→ Exercise description: Could every entry be set down once more, exactly as given?

→ Source information:
(* ===== verification/MathUtils.v ===== *)
(** * Integer helpers

    Models [vllm/utils/math_utils.py]. Python's [//] and [%] on integers are
    [Z.div] and [Z.modulo] (both round towards minus infinity); the callers
    never pass a zero divisor, for which Python raises [ZeroDivisionError]. *)

From Stdlib Require Import ZArith Lia.
From S2P Require Import Prelude.
Local Open Scope Z_scope.

Definition cdiv (a b : Z) : Z := - (a / (- b)).

(** [int.bit_length] *)
Definition bit_length (n : Z) : Z := if n =? 0 then 0 else Z.log2 (Z.abs n) + 1.

Definition next_power_of_2 (n : Z) : Z := if n <? 1 then 1 else Z.shiftl 1 (bit_length (n - 1)).

Definition round_up (x y : Z) : Z := ((x + y - 1) / y) * y.

Definition round_down (x y : Z) : Z := (x / y) * y.

Definition largest_power_of_2_divisor (n : Z) : Z := Z.land n (- n).

(** [cdiv] is the least number of [b]-sized pieces that cover [a]. *)
Lemma cdiv_spec a b : 0 < b → b * (cdiv a b - 1) < a ≤ b * cdiv a b.
Proof.
  intros Hb. unfold cdiv. pose proof (Z.div_mod a (- b) ltac:(lia)).
  pose proof (Z.mod_neg_bound a (- b) ltac:(lia)). nia.
Qed.
Lemma cdiv_le_iff a b k : 0 < b → cdiv a b ≤ k ↔ a ≤ b * k.
Proof. intros Hb. pose proof (cdiv_spec a b Hb). nia. Qed.
Lemma cdiv_nonneg a b : 0 < b → 0 ≤ a → 0 ≤ cdiv a b.
Proof. intros Hb Ha. pose proof (cdiv_spec a b Hb). nia. Qed.
Lemma cdiv_mono a a' b : 0 < b → a ≤ a' → cdiv a b ≤ cdiv a' b.
Proof. intros Hb Ha. apply cdiv_le_iff; [done|]. pose proof (cdiv_spec a' b Hb). lia. Qed.
Lemma cdiv_mul a b : 0 < b → cdiv (a * b) b = a.
Proof. intros Hb. pose proof (cdiv_spec (a * b) b Hb). nia. Qed.
Lemma cdiv_add a b k : 0 < b → cdiv (a + k * b) b = cdiv a b + k.
Proof. intros Hb. pose proof (cdiv_spec (a + k * b) b Hb). pose proof (cdiv_spec a b Hb). nia. Qed.
Lemma div_le_cdiv a b : 0 < b → a / b ≤ cdiv a b.
Proof.
  intros Hb. pose proof (cdiv_spec a b Hb). pose proof (Z.div_mod a b ltac:(lia)).
  pose proof (Z.mod_pos_bound a b Hb). nia.
Qed.

Lemma round_up_cdiv x y : 0 < y → round_up x y = cdiv x y * y.
Proof.
  intros Hy. unfold round_up. f_equal. pose proof (cdiv_spec x y Hy).
  symmetry. apply (Z.div_unique _ _ _ (x + y - 1 - y * cdiv x y)); nia.
Qed.

Lemma bit_length_pos n : 0 < n → 2 ^ (bit_length n - 1) ≤ n < 2 ^ bit_length n.
Proof.
  intros Hn. unfold bit_length. rewrite (proj2 (Z.eqb_neq n 0)), Z.abs_eq by lia.
  rewrite Z.add_simpl_r, Z.add_1_r. apply Z.log2_spec. lia.
Qed.

Lemma land_odd_opp m : Z.land (2 * m + 1) (- (2 * m + 1)) = 1.
Proof.
  replace (- (2 * m + 1)) with (Z.lnot (2 * m)) by (unfold Z.lnot; lia).
  rewrite <-Z.ldiff_land. apply Z.bits_inj'. intros i Hi.
  rewrite Z.ldiff_spec. destruct (decide (i = 0)) as [->|Hi0].
  { by rewrite Z.testbit_odd_0, Z.testbit_even_0. }
  replace i with (Z.succ (i - 1)) by lia.
  rewrite Z.testbit_odd_succ, Z.testbit_even_succ by lia.
  rewrite andb_negb_r. symmetry. change 1 with (2 * 0 + 1). rewrite Z.testbit_odd_succ by lia.
  apply Z.testbit_0_l.
Qed.

Lemma largest_power_of_2_divisor_odd k m :
  0 ≤ k → largest_power_of_2_divisor (2 ^ k * (2 * m + 1)) = 2 ^ k.
Proof.
  intros Hk. unfold largest_power_of_2_divisor.
  rewrite <-Z.mul_opp_r, !(Z.mul_comm (2 ^ k)), <-!Z.shiftl_mul_pow2 by done.
  rewrite <-Z.shiftl_land, land_odd_opp. by rewrite Z.shiftl_1_l.
Qed.

(** The integer helpers meet their descriptions for all inputs the callers pass:
    [cdiv] is the ceiling of the quotient, [round_up] and [round_down] are the
    nearest multiples on either side, [next_power_of_2] is the least power of two
    that is at least [n]. *)
Lemma math_utils_correct n x y :
  0 < y →
  (∀ k, cdiv x y ≤ k ↔ x ≤ k * y)
  ∧ (round_up x y mod y = 0 ∧ x ≤ round_up x y < x + y)
  ∧ (round_down x y mod y = 0 ∧ x - y < round_down x y ≤ x)
  ∧ (0 < n → ∃ k, 0 ≤ k ∧ next_power_of_2 n = 2 ^ k ∧ n ≤ 2 ^ k
        ∧ ∀ j, 0 ≤ j → n ≤ 2 ^ j → 2 ^ k ≤ 2 ^ j).
Proof.
  intros Hy. split; [|split; [|split]].
  - intros k. rewrite cdiv_le_iff by done. by rewrite Z.mul_comm.
  - rewrite round_up_cdiv by done. pose proof (cdiv_spec x y Hy). rewrite Z_mod_mult. split; [done|]. nia.
  - unfold round_down. rewrite Z_mod_mult. pose proof (Z.div_mod x y ltac:(lia)).
    pose proof (Z.mod_pos_bound x y Hy). split; [done|]. nia.
  - intros Hn. unfold next_power_of_2. rewrite (proj2 (Z.ltb_ge n 1)) by lia.
    rewrite Z.shiftl_1_l. exists (bit_length (n - 1)).
    destruct (decide (n = 1)) as [->|Hn1].
    { split; [done|]. split; [done|]. split; [done|]. intros j Hj _. change (2 ^ bit_length (1 - 1)) with 1.
      pose proof (Z.pow_pos_nonneg 2 j ltac:(lia) Hj). lia. }
    pose proof (bit_length_pos (n - 1) ltac:(lia)) as Hb.
    assert (0 ≤ bit_length (n - 1)) as H0.
    { unfold bit_length. case_match; [lia|]. pose proof (Z.log2_nonneg (Z.abs (n - 1))). lia. }
    split; [done|]. split; [done|]. split; [lia|]. intros j Hj Hnj.
    apply Z.pow_le_mono_r; [lia|]. destruct (Z.le_gt_cases (bit_length (n - 1)) j) as [|Hlt]; [done|].
    assert (2 ^ j ≤ 2 ^ (bit_length (n - 1) - 1)) by (apply Z.pow_le_mono_r; lia). lia.
Qed.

→ Solution to the exercise:
(* ===== verification/MathUtils.v ===== *)
(** * Integer helpers

    Models [vllm/utils/math_utils.py]. Python's [//] and [%] on integers are
    [Z.div] and [Z.modulo] (both round towards minus infinity); the callers
    never pass a zero divisor, for which Python raises [ZeroDivisionError]. *)

From Stdlib Require Import ZArith Lia.
From S2P Require Import Prelude.
Local Open Scope Z_scope.

Definition cdiv (a b : Z) : Z := - (a / (- b)).

(** [int.bit_length] *)
Definition bit_length (n : Z) : Z := if n =? 0 then 0 else Z.log2 (Z.abs n) + 1.

Definition next_power_of_2 (n : Z) : Z := if n <? 1 then 1 else Z.shiftl 1 (bit_length (n - 1)).

Definition round_up (x y : Z) : Z := ((x + y - 1) / y) * y.

Definition round_down (x y : Z) : Z := (x / y) * y.

Definition largest_power_of_2_divisor (n : Z) : Z := Z.land n (- n).

(** [cdiv] is the least number of [b]-sized pieces that cover [a]. *)
Lemma cdiv_spec a b : 0 < b → b * (cdiv a b - 1) < a ≤ b * cdiv a b.
Proof.
  intros Hb. unfold cdiv. pose proof (Z.div_mod a (- b) ltac:(lia)).
  pose proof (Z.mod_neg_bound a (- b) ltac:(lia)). nia.
Qed.
Lemma cdiv_le_iff a b k : 0 < b → cdiv a b ≤ k ↔ a ≤ b * k.
Proof. intros Hb. pose proof (cdiv_spec a b Hb). nia. Qed.
Lemma cdiv_nonneg a b : 0 < b → 0 ≤ a → 0 ≤ cdiv a b.
Proof. intros Hb Ha. pose proof (cdiv_spec a b Hb). nia. Qed.
Lemma cdiv_mono a a' b : 0 < b → a ≤ a' → cdiv a b ≤ cdiv a' b.
Proof. intros Hb Ha. apply cdiv_le_iff; [done|]. pose proof (cdiv_spec a' b Hb). lia. Qed.
Lemma cdiv_mul a b : 0 < b → cdiv (a * b) b = a.
Proof. intros Hb. pose proof (cdiv_spec (a * b) b Hb). nia. Qed.
Lemma cdiv_add a b k : 0 < b → cdiv (a + k * b) b = cdiv a b + k.
Proof. intros Hb. pose proof (cdiv_spec (a + k * b) b Hb). pose proof (cdiv_spec a b Hb). nia. Qed.
Lemma div_le_cdiv a b : 0 < b → a / b ≤ cdiv a b.
Proof.
  intros Hb. pose proof (cdiv_spec a b Hb). pose proof (Z.div_mod a b ltac:(lia)).
  pose proof (Z.mod_pos_bound a b Hb). nia.
Qed.

Lemma round_up_cdiv x y : 0 < y → round_up x y = cdiv x y * y.
Proof.
  intros Hy. unfold round_up. f_equal. pose proof (cdiv_spec x y Hy).
  symmetry. apply (Z.div_unique _ _ _ (x + y - 1 - y * cdiv x y)); nia.
Qed.

Lemma bit_length_pos n : 0 < n → 2 ^ (bit_length n - 1) ≤ n < 2 ^ bit_length n.
Proof.
  intros Hn. unfold bit_length. rewrite (proj2 (Z.eqb_neq n 0)), Z.abs_eq by lia.
  rewrite Z.add_simpl_r, Z.add_1_r. apply Z.log2_spec. lia.
Qed.

Lemma land_odd_opp m : Z.land (2 * m + 1) (- (2 * m + 1)) = 1.
Proof.
  replace (- (2 * m + 1)) with (Z.lnot (2 * m)) by (unfold Z.lnot; lia).
  rewrite <-Z.ldiff_land. apply Z.bits_inj'. intros i Hi.
  rewrite Z.ldiff_spec. destruct (decide (i = 0)) as [->|Hi0].
  { by rewrite Z.testbit_odd_0, Z.testbit_even_0. }
  replace i with (Z.succ (i - 1)) by lia.
  rewrite Z.testbit_odd_succ, Z.testbit_even_succ by lia.
  rewrite andb_negb_r. symmetry. change 1 with (2 * 0 + 1). rewrite Z.testbit_odd_succ by lia.
  apply Z.testbit_0_l.
Qed.

Lemma largest_power_of_2_divisor_odd k m :
  0 ≤ k → largest_power_of_2_divisor (2 ^ k * (2 * m + 1)) = 2 ^ k.
Proof.
  intros Hk. unfold largest_power_of_2_divisor.
  rewrite <-Z.mul_opp_r, !(Z.mul_comm (2 ^ k)), <-!Z.shiftl_mul_pow2 by done.
  rewrite <-Z.shiftl_land, land_odd_opp. by rewrite Z.shiftl_1_l.
Qed.

(** The integer helpers meet their descriptions for all inputs the callers pass:
    [cdiv] is the ceiling of the quotient, [round_up] and [round_down] are the
    nearest multiples on either side, [next_power_of_2] is the least power of two
    that is at least [n]. *)
Lemma math_utils_correct n x y :
  0 < y →
  (∀ k, cdiv x y ≤ k ↔ x ≤ k * y)
  ∧ (round_up x y mod y = 0 ∧ x ≤ round_up x y < x + y)
  ∧ (round_down x y mod y = 0 ∧ x - y < round_down x y ≤ x)
  ∧ (0 < n → ∃ k, 0 ≤ k ∧ next_power_of_2 n = 2 ^ k ∧ n ≤ 2 ^ k
        ∧ ∀ j, 0 ≤ j → n ≤ 2 ^ j → 2 ^ k ≤ 2 ^ j).
Proof.
  intros Hy. split; [|split; [|split]].
  - intros k. rewrite cdiv_le_iff by done. by rewrite Z.mul_comm.
  - rewrite round_up_cdiv by done. pose proof (cdiv_spec x y Hy). rewrite Z_mod_mult. split; [done|]. nia.
  - unfold round_down. rewrite Z_mod_mult. pose proof (Z.div_mod x y ltac:(lia)).
    pose proof (Z.mod_pos_bound x y Hy). split; [done|]. nia.
  - intros Hn. unfold next_power_of_2. rewrite (proj2 (Z.ltb_ge n 1)) by lia.
    rewrite Z.shiftl_1_l. exists (bit_length (n - 1)).
    destruct (decide (n = 1)) as [->|Hn1].
    { split; [done|]. split; [done|]. split; [done|]. intros j Hj _. change (2 ^ bit_length (1 - 1)) with 1.
      pose proof (Z.pow_pos_nonneg 2 j ltac:(lia) Hj). lia. }
    pose proof (bit_length_pos (n - 1) ltac:(lia)) as Hb.
    assert (0 ≤ bit_length (n - 1)) as H0.
    { unfold bit_length. case_match; [lia|]. pose proof (Z.log2_nonneg (Z.abs (n - 1))). lia. }
    split; [done|]. split; [done|]. split; [lia|]. intros j Hj Hnj.
    apply Z.pow_le_mono_r; [lia|]. destruct (Z.le_gt_cases (bit_length (n - 1)) j) as [|Hlt]; [done|].
    assert (2 ^ j ≤ 2 ^ (bit_length (n - 1) - 1)) by (apply Z.pow_le_mono_r; lia). lia.
Qed.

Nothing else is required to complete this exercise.